The many TS women - usually mere girls - in male prisons are almost always victims of familial abuse. Kicked out onto the streets at age 12-14, often the victims of religious-inspired violence, they are the lucky ones. We don't know how many "disappear", victims of "honour killings" western-style, but many of those who survive do so by the skin of their teeth. They then usually are condemned to a life in the gutter, unemployable except in brothels, and often steal (or worse) to survive. When caught (unless they have been able to raise the many 10's of thousands of dollars for surgery, and sometimes still then), they are put in male prisons, with the foreseeable results. Repeated Gang-rape - not always by prisoners - and usually HIV infection.

Under those circumstances, they are almost always brutalised, and many become unsalvageable sociopaths. Your friend was right, many do commit bizarre and violent crimes. Not because they are "confused about their gender" though. But because after enough beatings, enough rapes, enough being treated far worse than mere axe-murderers, they've (to put it bluntly) been driven batshit crazy.

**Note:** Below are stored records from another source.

Lemma createPost_requires_title_and_content_witness :
  createPost (PostData.mk JNull (JStr "Hello there") JUndefined JUndefined)
             good_world = (Throws TypeError, draw good_world) /\
  createPost (PostData.mk (JStr "My First Post") JUndefined JUndefined JUndefined)
             good_world = (Throws TypeError, draw good_world) /\
  exists p w', createPost first_post_data good_world = (Returns p, w') /\
               Post.title p = "My First Post" /\ Post.content p = "Hello there".
Proof.
  split; [|split].
  - apply (proj1 (createPost_requires_title_and_content
                    (PostData.mk JNull (JStr "Hello there") JUndefined JUndefined)
                    good_world)).
    reflexivity.
  - apply (proj1 (createPost_requires_title_and_content
                    (PostData.mk (JStr "My First Post") JUndefined JUndefined
                                 JUndefined)
                    good_world)).
    reflexivity.
  - apply (proj2 (proj2 (proj2 (createPost_requires_title_and_content
                                  first_post_data good_world)
                           "My First Post" "Hello there" eq_refl eq_refl))
             good_dir).
    + reflexivity.
    + reflexivity.
    + reflexivity.
    + reflexivity.
Defined.

(** C2 as the specification states it fails: a post created and updated
    within one millisecond keeps its [updatedAt], and the title provided
    with surrounding blanks is not the title stored. *)
Lemma updatePost_strictly_later_counterexample :
  fst (createPost note_data frozen_world) = Returns note_created /\
  fst (updatePost "release-notes-02468acf" note_revision
         (snd (createPost note_data frozen_world))) =
    Returns (Some note_updated) /\
  Post.updatedAt note_updated = Post.updatedAt note_created /\
  PostData.title note_revision = JStr " Release notes, revised " /\
  Post.title note_updated <> " Release notes, revised ".
Proof.
  repeat split. discriminate.
Qed.

Lemma updatePost_merges_witness :
  getPostByFilename "hello-world-6f1c2a9e" good_world =
    (Returns (Some (Post.set_filename "hello-world-6f1c2a9e" hello_post)),
     good_world) /\
  exists p w',
    updatePost "hello-world-6f1c2a9e" hello_revision good_world =
      (Returns (Some p), w') /\
    Post.title p = "Hello again" /\
    Post.content p = "First entry" /\
    Post.author p = "Anonymous" /\
    Post.tags p = ["go"; "rocq"] /\
    Post.id p = Post.id hello_post /\
    Post.createdAt p = Post.createdAt hello_post /\
    Post.filename p = Some "hello-world-6f1c2a9e" /\
    Post.updatedAt p = "2023-11-14T22:13:20.000Z" /\
    getPostByFilename "hello-world-6f1c2a9e" w' = (Returns (Some p), w').
Proof.
  apply (updatePost_merges good_world good_dir "hello-world-6f1c2a9e"
           hello_post hello_revision).
  - reflexivity.
  - reflexivity.
  - reflexivity.
  - reflexivity.
  - reflexivity.
  - reflexivity.
Defined.

(** C10 as stated fails: a single comma for the tags clears them. *)
Lemma updatePost_clears_tags_counterexample :
  Post.tags hello_post = ["Go"] /\
  getPostByFilename "hello-world-6f1c2a9e" good_world =
    (Returns (Some (Post.set_filename "hello-world-6f1c2a9e" hello_post)),
     good_world) /\
  exists p,
    fst (updatePost "hello-world-6f1c2a9e" only_a_comma good_world) =
      Returns (Some p) /\
    Post.tags p = [].
Proof.
  split; [reflexivity|]. split; [reflexivity|].
  eexists. split; [reflexivity | reflexivity].
Qed.

Lemma updatePost_empty_string_keeps_witness :
  exists p w',
    updatePost "hello-world-6f1c2a9e"
               (PostData.mk (JStr "") (JStr "") (JStr "") (JStr "")) good_world =
      (Returns (Some p), w') /\
    Post.title p = "Hello World" /\ Post.content p = "First entry" /\
    Post.author p = "Anonymous" /\ Post.tags p = ["Go"].
Proof.
  destruct (updatePost_empty_string_keeps good_world good_dir
              "hello-world-6f1c2a9e" hello_post
              (PostData.mk (JStr "") (JStr "") (JStr "") (JStr "")))
    as (p & w' & Hrun & Ht & Hc & Ha & Hg & _).
  - reflexivity.
  - reflexivity.
  - reflexivity.
  - reflexivity.
  - reflexivity.
  - reflexivity.
  - exists p, w'. split; [exact Hrun|].
    split; [exact (Ht eq_refl)|]. split; [exact (Hc eq_refl)|].
    split; [exact (Ha eq_refl) | exact (Hg eq_refl)].
Defined.

Lemma deletePost_returns_boolean_witness :
  (deletePost "hello-world-6f1c2a9e" good_world =
     (Returns true,
      set_dir (delete "hello-world-6f1c2a9e.json" good_dir) good_world) /\
   getPostByFilename "hello-world-6f1c2a9e"
     (set_dir (delete "hello-world-6f1c2a9e.json" good_dir) good_world) =
     (Returns None,
      set_dir (delete "hello-world-6f1c2a9e.json" good_dir) good_world)) /\
  deletePost "no-such-post" good_world = (Returns false, good_world).
Proof.
  split.
  - apply (proj1 (proj2 (deletePost_returns_boolean "hello-world-6f1c2a9e"
                           good_world))
             good_dir (Json hello_post) eq_refl).
    reflexivity.
  - apply (proj2 (proj2 (deletePost_returns_boolean "no-such-post" good_world))).
    + reflexivity.
    + intros d t Hd. injection Hd as <-. discriminate.
Defined.


Lemma getPostsByTag_spec_witness :
  (exists all found,
     getAllPosts Date.parse_iso good_world = (Returns all, good_world) /\
     all ≡ₚ stored_posts good_dir /\
     getPostsByTag Date.parse_iso "Go" good_world = (Returns found, good_world) /\
     sublist found all /\
     forall p, p ∈ found <-> p ∈ stored_posts good_dir /\ tagged "Go" p) /\
  ci_equal "go" "Go" /\ ~ ci_equal "golang" "Go" /\ ci_substring "Go" "golang".
Proof.
  apply (getPostsByTag_spec Date.parse_iso "Go" good_world good_dir).
  - reflexivity.
  - apply all_readable_true. reflexivity.
Defined.

(** The scenarios of the specification for searching and for tags. *)
Example searchPosts_hello :
  fst (searchPosts Date.parse_iso "hello" (world_with (Some search_dir))) =
  Returns [Post.set_filename "third-9d8c7b6a" tagged_post;
           Post.set_filename "second-0a1b2c3d" second_post;
           Post.set_filename "hello-world-6f1c2a9e" hello_post].
Proof. reflexivity. Qed.

Example getPostsByTag_go :
  fst (getPostsByTag Date.parse_iso "go" good_world) =
    Returns [Post.set_filename "hello-world-6f1c2a9e" hello_post] /\
  fst (getPostsByTag Date.parse_iso "GOLANG" good_world) =
    Returns [Post.set_filename "second-0a1b2c3d" second_post].
Proof. split; reflexivity. Qed.

(** * Part IV: further properties of the module and of the request handlers *)

(** ** Trimming and tags *)

Module TrimFacts.
Import Str Names StrFacts.

Lemma head_clean_trimStart (s : string) : head_clean (trimStart s) = true.
Proof.
  induction s as [|c s IH]; simpl; [reflexivity|].
  destruct (is_space c) eqn:E; [exact IH | simpl; now rewrite E].
Qed.

Lemma trimStart_head_clean (s : string) : head_clean s = true -> trimStart s = s.
Proof.
  destruct s as [|c s]; simpl; [reflexivity|].
  now intros ->%negb_true_iff.
Qed.

Lemma head_clean_trimEnd (s : string) :
  head_clean s = true -> head_clean (trimEnd s) = true.
Proof.
  destruct s as [|c s]; simpl; [reflexivity|].
  intros H. destruct (trimEnd s); [|exact H].
  apply negb_true_iff in H. rewrite H. simpl. now rewrite H.
Qed.

Lemma trimEnd_idempotent (s : string) : trimEnd (trimEnd s) = trimEnd s.
Proof.
  induction s as [|c s IH]; simpl; [reflexivity|].
  destruct (trimEnd s) as [|d r] eqn:E.
  - destruct (is_space c) eqn:Ec; simpl; [reflexivity | now rewrite Ec].
  - cbn [trimEnd]. cbn [trimEnd] in IH. rewrite IH. reflexivity.
Qed.

Lemma trim_idempotent (s : string) : trim (trim s) = trim s.
Proof.
  unfold trim.
  rewrite (trimStart_head_clean (trimEnd (trimStart s))).
  - apply trimEnd_idempotent.
  - apply head_clean_trimEnd, head_clean_trimStart.
Qed.

Lemma all_chars_split (sep : ascii) (s : string) :
  Forall (fun piece => all_chars (fun c => negb (Ascii.eqb c sep)) piece = true)
         (split sep s).
Proof.
  induction s as [|c s IH]; simpl; [repeat constructor|].
  destruct (Ascii.eqb c sep) eqn:E; [constructor; [reflexivity | exact IH]|].
  destruct (split sep s) as [|w ws]; [repeat constructor; simpl; now rewrite E|].
  apply Forall_cons in IH as [Hw Hws]. constructor; [|exact Hws].
  simpl. now rewrite E, Hw.
Qed.

Lemma split_tags_clean (s : string) : Forall clean_tag (split_tags s).
Proof.
  unfold split_tags. apply Forall_forall. intros t Ht.
  apply list_elem_of_In, filter_In in Ht as [Hin Hne].
  apply in_map_iff in Hin as (piece & <- & Hin).
  repeat split.
  - intros E. rewrite E in Hne. discriminate.
  - apply trim_idempotent.
  - apply all_chars_trim.
    pose proof (all_chars_split "," s) as H. rewrite Forall_forall in H.
    apply H. now apply list_elem_of_In.
Qed.
End TrimFacts.

Lemma trimmed_trimmed_or (v : jsval) (old : string) :
  trimmed old -> trimmed (trimmed_or v old).
Proof.
  intros Hold. destruct v as [| | | |[|c s]|]; try exact Hold.
  apply TrimFacts.trim_idempotent.
Qed.

Lemma clean_tags_or (v : jsval) (old : list string) :
  Forall clean_tag old -> Forall clean_tag (tags_or v old).
Proof.
  intros Hold. destruct v as [| | | |[|c s]|]; try exact Hold.
  apply TrimFacts.split_tags_clean.
Qed.

Lemma trim_blank (t : string) :
  Names.all_chars Str.is_space t = true -> Str.trim t = "".
Proof.
  unfold Str.trim. induction t as [|c t IH]; [reflexivity|].
  cbn [Names.all_chars Str.trimStart]. rewrite andb_true_iff. intros [-> Ht].
  auto.
Qed.

Lemma appendChar_space (c : ascii) :
  Str.is_space c = true -> Slugify.appendChar c = String c "".
Proof.
  destruct c as [[] [] [] [] [] [] [] []]; vm_compute; intros;
    solve [reflexivity | discriminate].
Qed.

Lemma slugify_blank (t : string) :
  Names.all_chars Str.is_space t = true -> Slugify.slugify t = "".
Proof.
  intros H. unfold Slugify.slugify.
  assert (Hmap : Slugify.mapChars t = t).
  { induction t as [|c t IH]; [reflexivity|].
    cbn [Names.all_chars] in H. apply andb_true_iff in H as [Hc Ht].
    cbn [Slugify.mapChars]. rewrite (appendChar_space c Hc), (IH Ht).
    reflexivity. }
  assert (Hkeep : Slugify.keep (fun c => Slugify.is_alnum c || Str.is_space c) t = t).
  { clear Hmap. induction t as [|c t IH]; [reflexivity|].
    cbn [Names.all_chars] in H. apply andb_true_iff in H as [Hc Ht].
    cbn [Slugify.keep]. rewrite Hc, orb_true_r, (IH Ht). reflexivity. }
  now rewrite Hmap, Hkeep, (trim_blank t H).
Qed.

(** ** Strings and values *)

Lemma length_append (a b : string) :
  String.length (a ++ b) = String.length a + String.length b.
Proof. induction a as [|c a IH]; simpl; [reflexivity | now rewrite IH]. Qed.

Lemma append_inj_r (a b c : string) : (a ++ c = b ++ c)%string -> a = b.
Proof.
  revert b. induction a as [|x a IH]; intros [|y b] H.
  - reflexivity.
  - simpl in H. apply (f_equal String.length) in H. simpl in H.
    rewrite length_append in H. lia.
  - simpl in H. apply (f_equal String.length) in H. simpl in H.
    rewrite length_append in H. lia.
  - simpl in H. injection H as -> H. now rewrite (IH b H).
Qed.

Your inadvertent remarks have not had a helpful result, not for them, and not for your former comrades in arms. I know you didn't mean this. I do urge you to read some articles on the subject first - like ts-101, maybe get your friend Dr Kobrin to read some of the peer-reviewed articles put out by the World Professional Association for Transgender Health (WPATH), maybe even contact the TAVA, before making such off-the-cuff remarks. "Iraqi security expert claims Transsexuals are like Jihadis" goes down all too well with certain fanatic pseudo-religious groups you see. They're rather careless with the truth in such matters.

Once more, thanks for what you've done in the past, and what you continue to do. Give me a nice safe submarine any day.